Years such as 1989 and 2011 remind us of the power of one. So too does Vaclav Havel. Such reminders are well worth heeding. For what the green grocer does not realize is that he is not as powerless as he thinks. If he were simply to refuse to put the sign up in his window, that one act of resistance will speak volumes. For his refusal shows both the weakness of the state and the power of the one—a power embodied in Havel's life and, perhaps, most nobly expressed by Henry David Thoreau:
I know this well, that if one thousand, if one hundred, if ten men whom I could name--if ten honest men only--ay, if one HONEST man, in this State of Massachusetts, ceasing to hold slaves, were actually to withdraw from this co-partnership, and be locked up in the county jail therefor, it would be the abolition of slavery in America. For it matters not how small the beginning may seem to be: what is once well done is done forever.
What Thoreau knew and Havel showed is that man is a beginner, someone whose actions can have surprising and spontaneous reactions. Simply acting when others behave is a clarion call to return to our human potential to act and to take up our own freedom.
To act, to tell the truth, to upend expectations and be surprising, is difficult, especially since today nearly all actions are easily dismissed as simply the expected behavior of some political, social, or economic group. Occupy Wall Street is too easily dismissed as a fringe of the left just as the Tea Party is too easily written off as a bunch of right wing Republicans.
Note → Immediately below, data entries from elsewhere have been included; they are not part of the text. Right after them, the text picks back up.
(* ===== verification/RbInsert.v ===== *)
(** * Insertion into red-black trees

    [nxt_rbtree_insert] goes down to a leaf, links the new node there in red
    and goes up again to restore the balance. *)

From S2P Require Import Prelude Heap Rbtree.

#[local] Open Scope Z_scope.

Section Insert.
Context {TR : Sentinel}.

(** Before the rotation of the grandparent: the node is an outer child. *)
Lemma wp_insert_left_outer k a x b p r g u sp F Q h :
  at_place h sp k (T NXT_RBTREE_BLACK (T NXT_RBTREE_RED (T NXT_RBTREE_RED a x b) p r) g u) F ->
  (forall h' sp', at_place h' sp' k (T NXT_RBTREE_BLACK (T NXT_RBTREE_RED a x b) p (T NXT_RBTREE_RED r g u)) F -> Q tt h') ->
  wp (let^ parent := get_parent x in
      let^ _ := set_color parent NXT_RBTREE_BLACK in
      let^ _ := set_color g NXT_RBTREE_RED in
      nxt_rbtree_right_rotate g) Q h.
Proof.
  intros Hh HQ. unfold at_place in Hh. cbn in Hh. do 3 rb_step Hh.
  eapply (wp_right_rotate k 1 0 (T 1 a x b) p r g u sp F); [to_place Hh|].
  intros h2 Hh2. by eapply HQ.
Qed.

Lemma wp_insert_right_outer k a x b p l g u sp F Q h :
  at_place h sp k (T NXT_RBTREE_BLACK u g (T NXT_RBTREE_RED l p (T NXT_RBTREE_RED a x b))) F ->
  (forall h' sp', at_place h' sp' k (T NXT_RBTREE_BLACK (T NXT_RBTREE_RED u g l) p (T NXT_RBTREE_RED a x b)) F -> Q tt h') ->
  wp (let^ parent := get_parent x in
      let^ _ := set_color parent NXT_RBTREE_BLACK in
      let^ _ := set_color g NXT_RBTREE_RED in
      nxt_rbtree_left_rotate g) Q h.
Proof.
  intros Hh HQ. unfold at_place in Hh. cbn in Hh. do 3 rb_step Hh.
  eapply (wp_left_rotate k 1 u g 0 l p (T 1 a x b) sp F); [to_place Hh|].
  intros h2 Hh2. by eapply HQ.
Qed.



Lemma wp_insert_left_case k a x b p s g u (inner : bool) sp F Q h :
  at_place h sp k (T NXT_RBTREE_BLACK
    (if inner then T NXT_RBTREE_RED s p (T NXT_RBTREE_RED a x b)
     else T NXT_RBTREE_RED (T NXT_RBTREE_RED a x b) p s) g u) F ->
  (forall h' sp', at_place h' sp' k
     (if inner then T NXT_RBTREE_BLACK (T NXT_RBTREE_RED s p a) x (T NXT_RBTREE_RED b g u)
      else T NXT_RBTREE_BLACK (T NXT_RBTREE_RED a x b) p (T NXT_RBTREE_RED s g u)) F -> Q tt h') ->
  wp (insert_left_case x p g) Q h.
Proof.
  intros Hh HQ. unfold insert_left_case. unfold at_place in Hh. destruct inner; cbn in Hh.
  - rb_step Hh. rewrite Z.eqb_refl. do 2 apply wp_hbind.
    eapply (wp_left_rotate (Left 0 g u k) 1 s p 1 a x b sp F); [to_place Hh|].
    intros h2 Hh2. apply wp_hret. eapply wp_insert_left_outer; [by apply (proj1 (go_up_left _ _ _ _ _ _ _ _))|exact HQ].
  - rb_step Hh. assert (Hne : x <> root s) by (eapply ne_root; [exact Hh|find_cell..]).
    rewrite (proj2 (Z.eqb_neq _ _) Hne). apply wp_hbind, wp_hret.
    eapply (wp_insert_left_outer k a x b p s g u sp F); [to_place Hh|done].
Qed.

Lemma wp_insert_right_case k a x b p s g u (inner : bool) sp F Q h :
  at_place h sp k (T NXT_RBTREE_BLACK u g
    (if inner then T NXT_RBTREE_RED (T NXT_RBTREE_RED a x b) p s
     else T NXT_RBTREE_RED s p (T NXT_RBTREE_RED a x b))) F ->
  (forall h' sp', at_place h' sp' k
     (if inner then T NXT_RBTREE_BLACK (T NXT_RBTREE_RED u g a) x (T NXT_RBTREE_RED b p s)
      else T NXT_RBTREE_BLACK (T NXT_RBTREE_RED u g s) p (T NXT_RBTREE_RED a x b)) F -> Q tt h') ->
  wp (insert_right_case x p g) Q h.
Proof.
  intros Hh HQ. unfold insert_right_case. unfold at_place in Hh. destruct inner; cbn in Hh.
  - rb_step Hh. rewrite Z.eqb_refl. do 2 apply wp_hbind.
    eapply (wp_right_rotate (Right 0 u g k) 1 1 a x b p s sp F); [to_place Hh|].
    intros h2 Hh2. apply wp_hret. eapply wp_insert_right_outer; [by apply (proj1 (go_up_right _ _ _ _ _ _ _ _))|exact HQ].
  - rb_step Hh. assert (Hne : x <> root s) by (eapply ne_root; [exact Hh|find_cell..]).
    rewrite (proj2 (Z.eqb_neq _ _) Hne). apply wp_hbind, wp_hret.
    eapply (wp_insert_right_outer k a x b p s g u sp F); [to_place Hh|done].
Qed.

(** What the fixup leaves: the nodes [ps] in a tree that is balanced once its
    root is black. *)
Definition fixed (ps : list ptr) (F : list (ptr * nxt_rbtree_node)) (h : gmap ptr nxt_rbtree_node) : Prop :=
  exists sp t, at_place h sp Top t F /\ inorder t = ps /\ is_balanced (blacken t).

Lemma fixed_here k t n ps sp F h :
  at_place h sp k t F -> balanced n t -> kbalanced n k -> fits k t -> inorder (plug k t) = ps -> fixed ps F h.
Proof.
  intros Hh Ht Hk Hf Hi. exists sp, (plug k t). split_and!; [by apply (proj1 (go_top _ _ _ _ _))|done|by eapply plug_balanced].
Qed.

Section Grandparent.
Context (fuel : nat) (k : ctx) (F : list (ptr * nxt_rbtree_node)).

(** The loop is right at the grandparent. *)
Context (IH : forall a x b n sp h ps,
  at_place h sp k (T NXT_RBTREE_RED a x b) F -> balanced n (T NXT_RBTREE_RED a x b) -> kbalanced n k ->
  inorder (plug k (T NXT_RBTREE_RED a x b)) = ps ->
  wp (insert_fixup_loop fuel x) (fun _ => fixed ps F) h).

(** The red node [x] is a child of the red node [p], whose other child is [s];
    [inner] when it is on the side of the uncle [u]. *)
Context (a : tree) (x : ptr) (b : tree) (p : ptr) (s : tree) (g : ptr) (u : tree) (inner : bool).
Context (n : nat) (sp : ptr) (h : gmap ptr nxt_rbtree_node).
Context (Ha : shade a = NXT_RBTREE_BLACK) (Hb : shade b = NXT_RBTREE_BLACK) (Hs : shade s = NXT_RBTREE_BLACK).
Context (Hba : balanced n a) (Hbb : balanced n b) (Hbs : balanced n s) (Hbu : balanced n u).
Context (Hk : kbalanced (S n) k).

Ltac balance := rewrite ?red_balanced, ?black_balanced, ?red_balanced, ?black_balanced; done.

Lemma wp_insert_round_left :
  let t := if inner then T NXT_RBTREE_RED s p (T NXT_RBTREE_RED a x b)
           else T NXT_RBTREE_RED (T NXT_RBTREE_RED a x b) p s in
  at_place h sp k (T NXT_RBTREE_BLACK t g u) F ->
  wp (insert_fixup_loop (S fuel) x) (fun _ => fixed (inorder (plug k (T NXT_RBTREE_BLACK t g u))) F) h.
Proof.
  intros t Hh. pose proof Hh as Hh0. unfold at_place in Hh. cbn [insert_fixup_loop].
  destruct inner eqn:Ei; cbn in Hh; rb_step Hh; rb_step Hh; rb_step Hh; rb_step Hh; rewrite Z.eqb_refl;
    rb_step Hh; apply wp_hbind;
    (eapply (wp_shade u (Right 0 t g k)); [by apply (proj2 (go_up_right _ _ _ _ _ _ _ _))|]);
    (destruct (Z.eqb_spec (shade u) 0) as [Eu|Eu];
      [eapply (wp_insert_left_case k a x b p s g u inner); [by rewrite Ei|]; rewrite Ei; intros h2 sp2 Hh2;
       eapply (fixed_here k _ (S n)); [exact Hh2|balance|done|by right; right|unfold t; same_order]
      |destruct (red_tree _ _ Hbu Eu) as (ua & ux & ub & ->); cbn in Hh;
       rb_step Hh; rb_step Hh; rb_step Hh; apply red_balanced in Hbu as (Hua & Hub & Hbua & Hbub);
       eapply (IH (blacken t) g (T 0 ua ux ub) (S n) sp); [to_place Hh|unfold t; cbn [blacken]; balance|done|unfold t; same_order]]).
Qed.

Lemma wp_insert_round_right :
  let t := if inner then T NXT_RBTREE_RED (T NXT_RBTREE_RED a x b) p s
           else T NXT_RBTREE_RED s p (T NXT_RBTREE_RED a x b) in
  at_place h sp k (T NXT_RBTREE_BLACK u g t) F ->
  wp (insert_fixup_loop (S fuel) x) (fun _ => fixed (inorder (plug k (T NXT_RBTREE_BLACK u g t))) F) h.
Proof.
  intros t Hh. pose proof Hh as Hh0. unfold at_place in Hh. cbn [insert_fixup_loop].
  assert (Hne : p <> root u).
  { destruct inner; cbn in Hh; (eapply ne_root; [exact Hh|find_cell..]). }
  destruct inner eqn:Ei; cbn in Hh; rb_step Hh; rb_step Hh; rb_step Hh; rb_step Hh; rewrite (proj2 (Z.eqb_neq _ _) Hne);
    rb_step Hh; apply wp_hbind;
    (eapply (wp_shade u (Left 0 g t k)); [by apply (proj2 (go_up_left _ _ _ _ _ _ _ _))|]);
    (destruct (Z.eqb_spec (shade u) 0) as [Eu|Eu];
      [eapply (wp_insert_right_case k a x b p s g u inner); [by rewrite Ei|]; rewrite Ei; intros h2 sp2 Hh2;
       eapply (fixed_here k _ (S n)); [exact Hh2|balance|done|by right; right|unfold t; same_order]
      |destruct (red_tree _ _ Hbu Eu) as (ua & ux & ub & ->); cbn in Hh;
       rb_step Hh; rb_step Hh; rb_step Hh; apply red_balanced in Hbu as (Hua & Hub & Hbua & Hbub);
       eapply (IH (T 0 ua ux ub) g (blacken t) (S n) sp); [to_place Hh|unfold t; cbn [blacken]; balance|done|unfold t; same_order]]).
Qed.

End Grandparent.

Lemma wp_insert_round_end fuel k a x b n sp F h :
  at_place h sp k (T NXT_RBTREE_RED a x b) F -> balanced n (T NXT_RBTREE_RED a x b) -> kbalanced n k ->
  k = Top \/ under_black k ->
  wp (insert_fixup_loop (S fuel) x) (fun _ => fixed (inorder (plug k (T NXT_RBTREE_RED a x b))) F) h.
Proof.
  intros Hh Ht Hk Hu. cbn [insert_fixup_loop].
  assert (Hend : fixed (inorder (plug k (T NXT_RBTREE_RED a x b))) F h).
  { eapply (fixed_here k); [done..| |done]. unfold fits. tauto. }
  unfold at_place in Hh.
  destruct k as [|c p s k|c s p k]; cbn in Hh; (destruct Hu as [?|Hu]; [try done|try done; cbn in Hu; subst c]);
    rb_step Hh; rb_step Hh; done.
Qed.

Lemma wp_insert_fixup_loop fuel : forall k a x b n sp F ps h,
  (depth k < fuel)%nat -> at_place h sp k (T NXT_RBTREE_RED a x b) F ->
  balanced n (T NXT_RBTREE_RED a x b) -> kbalanced n k ->
  inorder (plug k (T NXT_RBTREE_RED a x b)) = ps ->
  wp (insert_fixup_loop fuel x) (fun _ => fixed ps F) h.
Proof.
  induction fuel as [|fuel IH]; intros k a x b n sp F ps h Hd Hh Ht Hk <-; [lia|].
  pose proof Ht as (Ha & Hb & Hba & Hbb)%red_balanced.
  destruct k as [|c p s k|c s p k].
  - by eapply wp_insert_round_end; [..|left].
  - destruct Hk as [Hbs [(-> & Hs & Hu & Hk)|(-> & Hk)]].
    + destruct k as [|c g u k|c u g k]; [done|..]; cbn in Hu; subst c; cbn in Hk, Hd;
        destruct Hk as [Hbu [(? & _)|(_ & Hk)]]; try discriminate.
      * apply (wp_insert_round_left fuel k F) with (inner := false) (n := n) (sp := sp); try done.
        { intros; eapply IH; eauto; lia. }
        by rewrite <- 2!go_up_left.
      * apply (wp_insert_round_right fuel k F) with (inner := true) (n := n) (sp := sp); try done.
        { intros; eapply IH; eauto; lia. }
        by rewrite <- go_up_right, <- go_up_left.
    + eapply wp_insert_round_end; [done|done|by split; [|right]|by right].
  - destruct Hk as [Hbs [(-> & Hs & Hu & Hk)|(-> & Hk)]].
    + destruct k as [|c g u k|c u g k]; [done|..]; cbn in Hu; subst c; cbn in Hk, Hd;
        destruct Hk as [Hbu [(? & _)|(_ & Hk)]]; try discriminate.
      * apply (wp_insert_round_left fuel k F) with (inner := true) (n := n) (sp := sp); try done.
        { intros; eapply IH; eauto; lia. }
        by rewrite <- go_up_left, <- go_up_right.
      * apply (wp_insert_round_right fuel k F) with (inner := false) (n := n) (sp := sp); try done.
        { intros; eapply IH; eauto; lia. }
        by rewrite <- 2!go_up_right.
    + eapply wp_insert_round_end; [done|done|by split; [|right]|by right].
Qed.

End Insert.

Section InsertDown.
Context {TR : Sentinel}.

(** The address of the link to a place. *)
Definition link_to (k : ctx) : link :=
  match k with Top => L_left sent | Left _ x _ _ => L_left x | Right _ _ x _ => L_right x end.

Lemma wp_get_link k t sp F Q h :
  at_place h sp k t F -> Q (root t) h -> wp (get_link (link_to k)) Q h.
Proof. intros Hh HQ. unfold at_place in Hh. destruct k; cbn in *; by rb_step Hh. Qed.

Context (call : ptr -> ptr -> ptr -> Z) (new_node : ptr).

Definition goes_left (q : ptr) : Prop := call callback new_node q < 0.

Lemma wp_insert_loop fuel : forall k t node n sp F m1 m2 Q h,
  (length (inorder t) < fuel)%nat -> at_place h sp k t F -> placed n k t ->
  node = above k \/ k = Top /\ node = root t ->
  inorder t = m1 ++ m2 -> Forall (fun q => ~ goes_left q) m1 -> Forall goes_left m2 ->
  (forall k', at_place h sp k' E F -> placed 0 k' E ->
     before k' = before k ++ m1 -> after k' = m2 ++ after k -> Q (link_to k', above k') h) ->
  wp (insert_loop call fuel sent callback new_node (link_to k) node) Q h.
Proof.
  induction fuel as [|fuel IH]; intros k t node n sp F m1 m2 Q h Hf Hh Hp Hn Hi H1 H2 HQ; [lia|].
  cbn [insert_loop]. apply wp_hbind. eapply wp_get_link; [exact Hh|].
  destruct t as [|c l x r].
  - cbn. rewrite Z.eqb_refl. apply wp_hret. cbn in Hi. symmetry in Hi. apply app_nil in Hi as [-> ->].
    assert (n = 0%nat) as -> by apply Hp.
    assert (node = above k) as -> by (destruct Hn as [->|[-> ->]]; done).
    apply HQ; [done|done|by rewrite app_nil_r|done].
  - rewrite length_inorder_T in Hf. cbn [root inorder] in *.
    assert (Hx : x <> sent). 
    { unfold at_place in Hh. cbn in Hh. apply not_eq_sym. eapply holds_ne; [exact Hh|find_cell..]. }
    rewrite (proj2 (Z.eqb_neq _ _) Hx).
    destruct (split_cons _ _ _ _ _ Hi) as [(m & Hl & ->)|(m & -> & Hr)].
    + apply Forall_app in H2 as [H2 Hx2]. apply Forall_cons in Hx2 as [Hx2 Hr2].
      rewrite (proj2 (Z.ltb_lt _ _) Hx2). destruct (placed_left _ _ _ _ _ _ Hp) as [m' Hp'].
      eapply (IH (Left c x r k) l x m'); [lia|by apply (proj2 (go_up_left _ _ _ _ _ _ _ _))|done|by left|done|done|done|].
      intros k' Hh' Hp2 Hb Ha. apply HQ; [done|done|done|]. rewrite Ha. cbn. by rewrite <- app_assoc.
    + apply Forall_app in H1 as [H1 Hx1]. apply Forall_cons in Hx1 as [Hx1 Hr1].
      apply Z.nlt_ge in Hx1. rewrite (proj2 (Z.ltb_ge _ _) Hx1). destruct (placed_right _ _ _ _ _ _ Hp) as [m' Hp'].
      eapply (IH (Right c l x k) r x m'); [lia|by apply (proj2 (go_up_right _ _ _ _ _ _ _ _))|done|by left|done|done|done|].
      intros k' Hh' Hp2 Hb Ha. apply HQ; [done|done| |done]. rewrite Hb. cbn. by rewrite <- !app_assoc.
Qed.

End InsertDown.

Section Trees.
Context {TR : Sentinel}.

Lemma shade_blacken t : shade (blacken t) = NXT_RBTREE_BLACK.
Proof. by destruct t. Qed.

Lemma inorder_blacken t : inorder (blacken t) = inorder t.
Proof. by destruct t. Qed.

Lemma wp_insert_fixup k x sp F ps h :
  at_place h sp k (T NXT_RBTREE_RED E x E) F -> kbalanced 0 k -> inorder (plug k (T NXT_RBTREE_RED E x E)) = ps ->
  wp (nxt_rbtree_insert_fixup x) (fun _ => fixed ps F) h.
Proof.
  intros Hh Hk Hi. apply wp_hbind. eapply wp_cells_bound; [exact Hh|]. intros n Hn.
  eapply wp_insert_fixup_loop; [|exact Hh| |exact Hk|exact Hi].
  - pose proof (depth_kcells k x). cbn in Hn. rewrite length_app in Hn. lia.
  - by apply red_balanced.
Qed.

Lemma wp_set_link k p v sp F Q h :
  holds h (sentinel_cell (kroot k p) sp :: kcells k p ++ F) ->
  (forall h', holds h' (sentinel_cell (kroot k v) sp :: kcells k v ++ F) -> Q tt h') ->
  wp (set_link (link_to k) v) Q h.
Proof. intros Hh HQ. destruct k; cbn in *; rb_step Hh; by apply HQ. Qed.

Lemma wp_insert call x n l1 l2 F h :
  stored h (l1 ++ l2) ((x, n) :: F) ->
  Forall (fun q => ~ goes_left call x q) l1 -> Forall (goes_left call x) l2 ->
  wp (nxt_rbtree_insert call sent x) (fun _ h' => stored h' (l1 ++ x :: l2) F) h.
Proof.
  intros (sp & t & Hh & Hi & [m Hb] & Hs) H1 H2. unfold nxt_rbtree_insert.
  apply wp_hbind. eapply wp_root; [exact Hh|]. unfold at_place in Hh. cbn in Hh.
  do 4 rb_step Hh. apply wp_hbind. eapply wp_cells_bound; [exact Hh|]. intros fuel Hfuel.
  apply wp_hbind. eapply (wp_insert_loop call x fuel Top t (root t) m sp _ l1 l2); [| |split_and!; [done|done|by left]|by right|done|done|done|].
  { cbn in Hfuel. rewrite length_app, length_cells in Hfuel. lia. }
  { exact Hh. }
  intros k Hk (Hbk & _ & _) Hbefore Hafter. clear Hh. rename Hk into Hh. unfold at_place in Hh. cbn in Hh.
  apply wp_hbind. eapply wp_set_link; [exact Hh|]. clear Hh. cbn. intros h3 Hh. rb_step Hh.
  apply wp_hbind. eapply wp_conseq; [eapply (wp_insert_fixup k x sp F (l1 ++ x :: l2))|].
  - unfold at_place. cbn. eapply holds_perm; [|exact Hh]. solve_Permutation.
  - done.
  - rewrite inorder_plug, Hbefore, Hafter. cbn. by rewrite app_nil_r.
  - clear Hh. intros _ h5 (sp' & t' & Hh & Hi' & Hb'). apply wp_hbind.
    eapply wp_root; [exact Hh|]. eapply (wp_blacken _ Top); [exact Hh|]. intros h6 Hh'.
    exists sp', (blacken t'). by rewrite inorder_blacken, shade_blacken.
Qed.

End Trees.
In both movements, real anger and passion and humanity have striven to rise above the efforts of the spectators to reduce the calls for change to recognizable political programs. It is rare for an action today to truly surprise and force the world to take notice, as happened in Tunisia this Spring when Mohammed Bouazizi set himself on fire and ignited the revolutions of the Arab Spring.
Beginning something has always been hard, but it gets more challenging when all action is knowingly set within sociological and behavioral categories, thus rendered rational and unsurprising. And yet, even when it seems impossible to begin something new, the new breaks out in the world. It is this profoundly Arendtian insight that Havel teaches: that tired and meaningless political systems are always vulnerable to those who think and act. The power to think and to act can expose the lies upon which any totalitarian or post-totalitarian system must be based.